Феминизм называют «воинствующим» — и, каким бы он ни был на практике, в основе этого определения скрывается страх. Пугает не содержание высказывания (мир искусства и политики видел множество манифестов разного толка), но от чьего имени оно сделано, заложенное в женском «мы» множество. Феминизм как движение имеет храбрость говорить от имени исключенных, поэтому феминистское искусство ставит своей задачей показать невидимое: не только наличие скрытых иерархий и угнетения, но и существование «темной материи» истории. Это история вне самодовольного европейского мужского Логоса и политики, выстроенной на его фундаменте.

Марксистское понимание коллектива как субъекта истории было замутнено системой иерархий, доставшихся в наследство от эпохи модерна, и в итоге коллектив встал на службу власти и стал новой формой угнетения. По выражению Валери Соланас, мужчина (синонимичный человеку старого мира, хотя дело, разумеется, не в конкретном гендере) «мечется между изоляцией и групповухой» — между невозможностью помыслить Другого и стремлением организовать Других в по-десадовски замысловатую оргию иерархии, чтобы получать автоматическое удовлетворение[3].

В этой связи мне хотелось бы посмотреть на то, как рождается новая теория субъектности, вырастающая на почве феминизма и квир-теории, но предлагающая не либеральный их вариант, а некий новый «ненасильственный коллективизм» (в противовес «насильственному коллективизму» классового субъекта). Феминизм очень боится рождения субъекта из оппозиции «силы-слабости», «господства-рабства». Он говорит не только о вещах и явлениях (например, насущной несправедливости), но и об отношениях разрыва, о дырах в мироздании, сквозь которые сочится та тревога, которую испытывает каждая из нас.

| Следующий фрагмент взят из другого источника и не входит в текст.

(* ===== verification/NgxQueue.v ===== *)
(** * The intrusive doubly linked queue ([src/include/pomelo-private/ngx-queue.h])

    Buckets of the map and listener lists are circular lists of [ngx_queue_t]
    nodes. The model keeps the two link fields of every node in a heap (one
    finite map per field), so that the macros are the same pointer updates and
    loops that unlink the node they stand on behave as they do in C.
    [is_queue] is the representation predicate, with the frame it leaves
    untouched. *)

From S2P Require Import Prelude.

Record qheap (K : Type) `{Countable K} := mkHeap {
  q_prev : gmap K K;
  q_next : gmap K K
}.
Arguments mkHeap {K _ _} _ _.
Arguments q_prev {K _ _} _.
Arguments q_next {K _ _} _.

Section Queue.
Context {K : Type} `{ED : EqDecision K} `{CK : !Countable K}.
Implicit Types (H : qheap K) (h x : K) (xs : list K).

(** ** Field accesses *)

Definition get_prev (x : K) (H : qheap K) : exec K :=
  match q_prev H !! x with Some y => Val y | None => UB end.

Definition get_next (x : K) (H : qheap K) : exec K :=
  match q_next H !! x with Some y => Val y | None => UB end.

Definition set_prev (x v : K) (H : qheap K) : exec (qheap K) :=
  match q_prev H !! x with
  | Some _ => Val (mkHeap (<[x := v]> (q_prev H)) (q_next H))
  | None => UB
  end.

Definition set_next (x v : K) (H : qheap K) : exec (qheap K) :=
  match q_next H !! x with
  | Some _ => Val (mkHeap (q_prev H) (<[x := v]> (q_next H)))
  | None => UB
  end.

(** Memory of a node that comes into existence, and of one that is freed. *)
Definition q_alloc (x : K) (H : qheap K) : qheap K :=
  mkHeap (<[x := x]> (q_prev H)) (<[x := x]> (q_next H)).

Definition q_free (x : K) (H : qheap K) : qheap K :=
  mkHeap (delete x (q_prev H)) (delete x (q_next H)).

(** ** The macros *)

Definition ngx_queue_init (q : K) (H : qheap K) : exec (qheap K) :=
  H ← set_prev q q H; set_next q q H.

Definition ngx_queue_empty (h : K) (H : qheap K) : exec bool :=
  p ← get_prev h H; Val (bool_decide (h = p)).

Definition ngx_queue_insert_tail (h x : K) (H : qheap K) : exec (qheap K) :=
  hp ← get_prev h H;
  H ← set_prev x hp H;
  xp ← get_prev x H;
  H ← set_next xp x H;
  H ← set_next x h H;
  set_prev h x H.

Definition ngx_queue_head (h : K) (H : qheap K) : exec K := get_next h H.

Definition ngx_queue_next (q : K) (H : qheap K) : exec K := get_next q H.

Definition ngx_queue_remove (x : K) (H : qheap K) : exec (qheap K) :=
  xn ← get_next x H;
  xp ← get_prev x H;
  H ← set_prev xn xp H;
  xp ← get_prev x H;
  xn ← get_next x H;
  set_next xp xn H.

(** [ngx_queue_foreach(q, h) body], from the current [q]; the body returns
    [true] to leave the loop ([break] or [return]). *)
Fixpoint foreach_from {S} (hp : S → qheap K) (fuel : nat) (q h : K)
    (body : K → S → exec (S * bool)) (s : S) : exec S :=
  match fuel with
  | O => NoFuel
  | Datatypes.S fuel =>
      if bool_decide (q = h) then Val s
      else
        e ← ngx_queue_empty h (hp s);
        if e : bool then Val s
        else
          '(s, stop) ← body q s;
          if stop : bool then Val s
          else
            q ← ngx_queue_next q (hp s);
            foreach_from hp fuel q h body s
  end.

Definition ngx_queue_foreach {S} (hp : S → qheap K) (fuel : nat) (h : K)
    (body : K → S → exec (S * bool)) (s : S) : exec S :=
  q ← ngx_queue_head h (hp s);
  foreach_from hp fuel q h body s.

(** ** Representation *)

(** Consecutive nodes are linked both ways. *)
Fixpoint chain (H : qheap K) (l : list K) : Prop :=
  match l with
  | a :: (b :: _) as t => q_next H !! a = Some b ∧ q_prev H !! b = Some a ∧ chain H t
  | _ => True
  end.

(** The queue of head [h] holds the nodes [xs], in order. *)
Definition is_queue (H : qheap K) (h : K) (xs : list K) : Prop :=
  NoDup (h :: xs) ∧ chain H (h :: xs ++ [h]).

Lemma chain_cons2 H a b l :
  chain H (a :: b :: l) ↔
    q_next H !! a = Some b ∧ q_prev H !! b = Some a ∧ chain H (b :: l).
Proof. done. Qed.

Lemma chain_app H l a l' :
  chain H (l ++ a :: l') ↔ chain H (l ++ [a]) ∧ chain H (a :: l').
Proof.
  induction l as [|x l IH]; [simpl; tauto|].
  destruct l as [|y l]; simpl app in *; [rewrite !chain_cons2; simpl; tauto|].
  rewrite !chain_cons2, IH. tauto.
Qed.

Lemma chain_snoc H l a b :
  chain H ((l ++ [a]) ++ [b]) ↔
    chain H (l ++ [a]) ∧ q_next H !! a = Some b ∧ q_prev H !! b = Some a.
Proof.
  rewrite <- app_assoc. simpl app. rewrite (chain_app H l a [b]), chain_cons2. simpl. tauto.
Qed.

(** A chain only reads the [next] of all nodes but the last and the [prev] of
    all but the first. *)
Lemma chain_frame H H' l a :
  (∀ x, x ∈ l → q_next H' !! x = q_next H !! x) →
  (∀ x, x ∈ tail (l ++ [a]) → q_prev H' !! x = q_prev H !! x) →
  chain H (l ++ [a]) → chain H' (l ++ [a]).
Proof.
  induction l as [|x l IH]; intros Hn Hp Hc; [done|]. simpl tail in Hp.
  destruct l as [|y l]; simpl app in *; rewrite chain_cons2 in *.
  - rewrite Hn, Hp by set_solver. done.
  - destruct Hc as (H1 & H2 & H3). rewrite Hn, Hp by set_solver.
    split; [done|]. split; [done|]. apply IH; [set_solver| |done].
    intros z Hz. apply Hp. simpl in *. set_solver.
Qed.

Lemma snoc_view h xs : ∃ l p, h :: xs = l ++ [p].
Proof.
  destruct (exists_last (l := h :: xs)) as (l & p & E); [done|]. eauto.
Qed.

Lemma is_queue_frame H H' h xs :
  (∀ x, x ∈ h :: xs → q_next H' !! x = q_next H !! x) →
  (∀ x, x ∈ h :: xs → q_prev H' !! x = q_prev H !! x) →
  is_queue H h xs → is_queue H' h xs.
Proof.
  intros Hn Hp [Hd Hc]. split; [done|].
  apply (chain_frame H H' (h :: xs) h); [done| |done].
  intros x Hx. apply Hp. simpl in Hx. set_solver.
Qed.

(** ** The operations on a represented queue *)

Lemma ngx_queue_init_spec q H :
  q ∈ dom (q_prev H) → q ∈ dom (q_next H) →
  ngx_queue_init q H = Val (mkHeap (<[q := q]> (q_prev H)) (<[q := q]> (q_next H))).
Proof.
  intros [y Hp]%elem_of_dom [z Hn]%elem_of_dom.
  unfold ngx_queue_init, set_prev, set_next. rewrite Hp. simpl. by rewrite Hn.
Qed.

Lemma is_queue_alloc q H : is_queue (q_alloc q H) q [].
Proof.
  split; [apply NoDup_singleton|]. simpl. by rewrite !lookup_insert_eq.
Qed.

Lemma is_queue_last H h xs l p :
  is_queue H h xs → h :: xs = l ++ [p] →
  q_prev H !! h = Some p ∧ q_next H !! p = Some h ∧ chain H (l ++ [p]).
Proof.
  intros [_ Hc] E. change (h :: xs ++ [h]) with ((h :: xs) ++ [h]) in Hc.
  rewrite E, chain_snoc in Hc. tauto.
Qed.

Lemma ngx_queue_empty_spec H h xs :
  is_queue H h xs → ngx_queue_empty h H = Val (bool_decide (xs = [])).
Proof.
  intros Hq. destruct (snoc_view h xs) as (l & p & E).
  destruct (is_queue_last H h xs l p Hq E) as (Hp & _). unfold ngx_queue_empty, get_prev.
  rewrite Hp. simpl. f_equal. apply bool_decide_ext. destruct Hq as [Hd _].
  destruct l as [|z l]; [by injection E as -> ->|]. injection E as -> ->. split.
  - intros ->. exfalso. apply list.NoDup_cons in Hd as [Hd _]. set_solver.
  - by destruct l.
Qed.

Lemma ngx_queue_head_spec H h xs :
  is_queue H h xs → ngx_queue_head h H = Val (default h (head xs)).
Proof.
  intros [_ Hc]. unfold ngx_queue_head, get_next.
  destruct xs as [|x xs]; simpl in Hc; destruct Hc as [-> _]; done.
Qed.

Lemma is_queue_next H h xs ys x :
  is_queue H h (xs ++ x :: ys) → q_next H !! x = Some (default h (head ys)).
Proof.
  intros [_ Hc]. rewrite <- app_assoc in Hc. cbn [app] in Hc.
  change (h :: xs ++ x :: ys ++ [h]) with ((h :: xs) ++ x :: ys ++ [h]) in Hc.
  rewrite chain_app in Hc. destruct Hc as [_ Hc].
  destruct ys as [|y ys]; simpl in Hc; by destruct Hc as [-> _].
Qed.

Lemma is_queue_dom H h xs x ys :
  is_queue H h (xs ++ x :: ys) → x ∈ dom (q_prev H) ∧ x ∈ dom (q_next H).
Proof.
  intros Hq. split; [|apply is_queue_next in Hq; by apply elem_of_dom_2 in Hq].
  destruct Hq as [_ Hc]. destruct (snoc_view h xs) as (l & a & El).
  rewrite <- app_assoc in Hc. cbn [app] in Hc.
  change (h :: xs ++ x :: ys ++ [h]) with ((h :: xs) ++ x :: ys ++ [h]) in Hc.
  rewrite El, <- app_assoc in Hc. cbn [app] in Hc. rewrite chain_app, chain_cons2 in Hc.
  destruct Hc as (_ & _ & Hp & _). by apply elem_of_dom_2 in Hp.
Qed.

Lemma ngx_queue_insert_tail_spec H h xs x :
  is_queue H h xs → x ∉ h :: xs → x ∈ dom (q_prev H) → x ∈ dom (q_next H) →
  ∃ H', ngx_queue_insert_tail h x H = Val H' ∧ is_queue H' h (xs ++ [x]) ∧
    (∀ y, y ∉ h :: x :: xs → q_prev H' !! y = q_prev H !! y ∧ q_next H' !! y = q_next H !! y) ∧
    dom (q_prev H') = dom (q_prev H) ∧ dom (q_next H') = dom (q_next H).
Proof.
  intros Hq Hx Hxp Hxn. destruct (snoc_view h xs) as (l & p & E).
  destruct (is_queue_last H h xs l p Hq E) as (Hhp & Hpn & Hc).
  destruct Hq as [Hd _]. pose proof Hd as Hd'. rewrite E in Hd'.
  apply list.NoDup_app in Hd' as (_ & Hlp & _).
  assert (h ≠ x ∧ p ≠ x) as [Hhx Hpx].
  { split; [set_solver|]. assert (p ∈ h :: xs) by (rewrite E; set_solver). set_solver. }
  apply elem_of_dom in Hxp as [vp Hvp]. apply elem_of_dom in Hxn as [vn Hvn].
  unfold ngx_queue_insert_tail, get_prev, set_prev, set_next.
  rewrite Hhp. simpl. rewrite Hvp. simpl. rewrite lookup_insert_eq. simpl.
  rewrite Hpn. simpl. rewrite lookup_insert_ne, Hvn by done. simpl.
  rewrite lookup_insert_ne, Hhp by done. eexists; split; [done|].
  split; [split|split; [|split]]; cbn [q_prev q_next].
  - change (h :: xs ++ [x]) with ((h :: xs) ++ [x]). apply list.NoDup_app.
    split; [done|]. split; [set_solver|apply NoDup_singleton].
  - change (h :: (xs ++ [x]) ++ [h]) with (((h :: xs) ++ [x]) ++ [h]). rewrite E.
    rewrite chain_snoc, chain_snoc. cbn [q_prev q_next]. rewrite !lookup_insert_eq.
    rewrite !(lookup_insert_ne _ h x), !(lookup_insert_ne _ x p), !lookup_insert_eq by done.
    split; [|done]. split; [|done].
    eapply chain_frame, Hc; cbn [q_prev q_next].
    + intros y Hy. assert (y ∈ h :: xs) by (rewrite E; set_solver).
      rewrite lookup_insert_ne by set_solver. rewrite lookup_insert_ne; [done|].
      intros <-. eapply Hlp; set_solver.
    + intros y Hy. rewrite <- E in Hy. simpl in Hy. apply list.NoDup_cons in Hd as [Hd _].
      rewrite !lookup_insert_ne; set_solver.
  - intros y Hy. assert (y ≠ p).
    { intros ->. apply Hy. assert (p ∈ h :: xs) by (rewrite E; set_solver). set_solver. }
    rewrite !lookup_insert_ne; set_solver.
  - rewrite !dom_insert_L. apply elem_of_dom_2 in Hvp, Hhp. set_solver.
  - rewrite !dom_insert_L. apply elem_of_dom_2 in Hvn, Hpn. set_solver.
Qed.

Lemma ngx_queue_remove_spec H h xs x ys :
  is_queue H h (xs ++ x :: ys) →
  ∃ H', ngx_queue_remove x H = Val H' ∧ is_queue H' h (xs ++ ys) ∧
    (∀ y, y ∉ h :: xs ++ ys → q_prev H' !! y = q_prev H !! y ∧ q_next H' !! y = q_next H !! y) ∧
    dom (q_prev H') = dom (q_prev H) ∧ dom (q_next H') = dom (q_next H).
Proof.
  intros [Hd Hc]. destruct (snoc_view h xs) as (l & a & El).
  assert (∃ b n, ys ++ [h] = b :: n) as (b & n & Er) by (destruct ys; simpl; eauto).
  assert (h :: (xs ++ x :: ys) ++ [h] = l ++ a :: x :: b :: n) as E.
  { change (h :: (xs ++ x :: ys) ++ [h]) with ((h :: (xs ++ x :: ys)) ++ [h]).
    change (h :: xs ++ x :: ys) with ((h :: xs) ++ x :: ys). rewrite El, <- !app_assoc. simpl.
    by rewrite Er. }
  rewrite E, chain_app, !chain_cons2 in Hc.
  destruct Hc as (Hl & Hax & Hxa & Hxb & Hbx & Hr).
  unfold ngx_queue_remove, get_prev, get_next, set_prev, set_next.
  rewrite Hxb. simpl. rewrite Hxa. simpl. rewrite Hbx. simpl.
  assert (NoDup ((h :: xs) ++ x :: ys)) as Hd2 by done.
  apply list.NoDup_app in Hd2 as (Hd1 & Hdis & Hd2). apply list.NoDup_cons in Hd2 as [Hxys Hd2].
  assert (x ≠ a) as Hxa' by (assert (a ∈ h :: xs) by (rewrite El; set_solver); set_solver).
  assert (x ≠ b) as Hxb'.
  { assert (b ∈ ys ++ [h]) by (rewrite Er; set_solver). set_solver. }
  rewrite lookup_insert_ne, Hxa by done. simpl. rewrite Hxb. simpl. rewrite Hax.
  eexists; split; [done|]. split; [split|split; [|split]]; cbn [q_prev q_next].
  - change (h :: xs ++ ys) with ((h :: xs) ++ ys). apply list.NoDup_app. set_solver.
  - change (h :: (xs ++ ys) ++ [h]) with (((h :: xs) ++ ys) ++ [h]).
    rewrite <- app_assoc, Er, El, <- app_assoc. cbn [app].
    rewrite chain_app, chain_cons2. cbn [q_prev q_next].
    rewrite !lookup_insert_eq. split; [|split; [done|split; [done|]]].
    + eapply chain_frame, Hl; cbn [q_prev q_next]; intros y Hy.
      * rewrite lookup_insert_ne; [done|]. intros <-. rewrite El in Hd1.
        apply list.NoDup_app in Hd1 as (_ & Hd1 & _). eapply Hd1; set_solver.
      * rewrite <- El in Hy. simpl in Hy. rewrite lookup_insert_ne; [done|]. intros <-.
        assert (b ∈ ys ++ [h]) as Hb by (rewrite Er; set_solver).
        apply list.NoDup_cons in Hd1 as [Hd1 _]. set_solver.
    + destruct (exists_last (l := b :: n)) as (m & z & Em); [done|]. rewrite Em in Hr |- *.
      rewrite <- Er in Em. apply app_inj_tail in Em as [<- <-].
      eapply chain_frame, Hr; cbn [q_prev q_next]; intros y Hy.
      * rewrite lookup_insert_ne; [done|]. intros <-.
        assert (a ∈ h :: xs) by (rewrite El; set_solver). set_solver.
      * rewrite Er in Hy. simpl in Hy. rewrite lookup_insert_ne; [done|]. intros <-.
        assert (NoDup (ys ++ [h])) as Hn.
        { apply list.NoDup_app. split; [done|]. split; [|apply NoDup_singleton]. set_solver. }
        rewrite Er in Hn. apply list.NoDup_cons in Hn as [Hn _]. done.
  - intros y Hy. assert (a ∈ h :: xs) by (rewrite El; set_solver).
    assert (b ∈ ys ++ [h]) by (rewrite Er; set_solver).
    rewrite !lookup_insert_ne; set_solver.
  - rewrite !dom_insert_L. apply elem_of_dom_2 in Hbx. set_solver.
  - rewrite !dom_insert_L. apply elem_of_dom_2 in Hax. set_solver.
Qed.

(** ** Traversals *)

(** The loop over the nodes themselves. *)
Fixpoint iter_list {S} (xs : list K) (body : K → S → exec (S * bool)) (s : S) : exec S :=
  match xs with
  | [] => Val s
  | x :: xs =>
      '(s, stop) ← body x s;
      if stop : bool then Val s else iter_list xs body s
  end.

(** A traversal whose body leaves the links alone when it goes on (from the
    states [P] the loop can be in) visits the nodes of the queue in order. *)
Lemma foreach_iter {S} (P : S → Prop) (hp : S → qheap K) fuel h xs body s :
  is_queue (hp s) h xs → (length xs < fuel)%nat → P s →
  (∀ x s s', x ∈ xs → P s → body x s = Val (s', false) → P s' ∧ hp s' = hp s) →
  ngx_queue_foreach hp fuel h body s = iter_list xs body s.
Proof.
  intros Hq Hf HP Hb. unfold ngx_queue_foreach. rewrite (ngx_queue_head_spec _ _ xs) by done.
  rewrite bind_Val.
  assert (∀ rest seen fuel s, xs = seen ++ rest → is_queue (hp s) h xs →
    (length rest < fuel)%nat → P s →
    foreach_from hp fuel (default h (head rest)) h body s = iter_list rest body s) as Hloop.
  { clear fuel s Hq Hf HP. induction rest as [|x rest IH]; intros seen fuel s E Hq Hf HP;
      (destruct fuel as [|fuel]; [lia|]); simpl.
    - by rewrite bool_decide_true.
    - rewrite bool_decide_false; [|intros ->; destruct Hq as [Hd _]; rewrite E in Hd;
        apply NoDup_cons_1_1 in Hd; set_solver].
      rewrite (ngx_queue_empty_spec _ _ xs) by done. rewrite bind_Val, bool_decide_false
        by (rewrite E; by destruct seen).
      destruct (body x s) as [[s' stop]| |] eqn:Eb; simpl; [|done..].
      destruct stop; [done|]. destruct (Hb x s s') as [HP' Hs]; [set_solver|done..|].
      unfold ngx_queue_next, get_next. rewrite E in Hq. rewrite Hs.
      rewrite (is_queue_next _ _ _ _ _ Hq). simpl.
      apply (IH (seen ++ [x])); [by rewrite <- app_assoc|by rewrite Hs, E|simpl in Hf; lia|done]. }
  by apply (Hloop xs []).
Qed.

End Queue.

Нельзя сказать, что это происходит лишь в последние годы, однако сейчас подобная субверсивность обретает особенную актуальность в современной России. Яркий художественный протест одиночек оказался бесплодным в качестве политизированного искусства, поэтому реальностью коллективного искусства должна стать практика постоянного и деятельного преодоления границ, которые выстроены в нашем сознании властью (не только государственной, но и властью изнутри нас).

Гипервидимость женщин в искусстве оборачивается лишением субъектности: феминистское искусство существует как экзотическая форма (поэтому до сих пор пишутся статьи о «феминистском искусстве»), как искусство «неевропейских», «небелых», «неграмотных» (а в данном случае — «немужских») людей. Женщина существует в трактовке борьбы с патриархатом, а не с мироустройством как таковым: вот главная ложь интерпретаторов феминизма, поскольку именно такая трактовка укрепляет данность господства.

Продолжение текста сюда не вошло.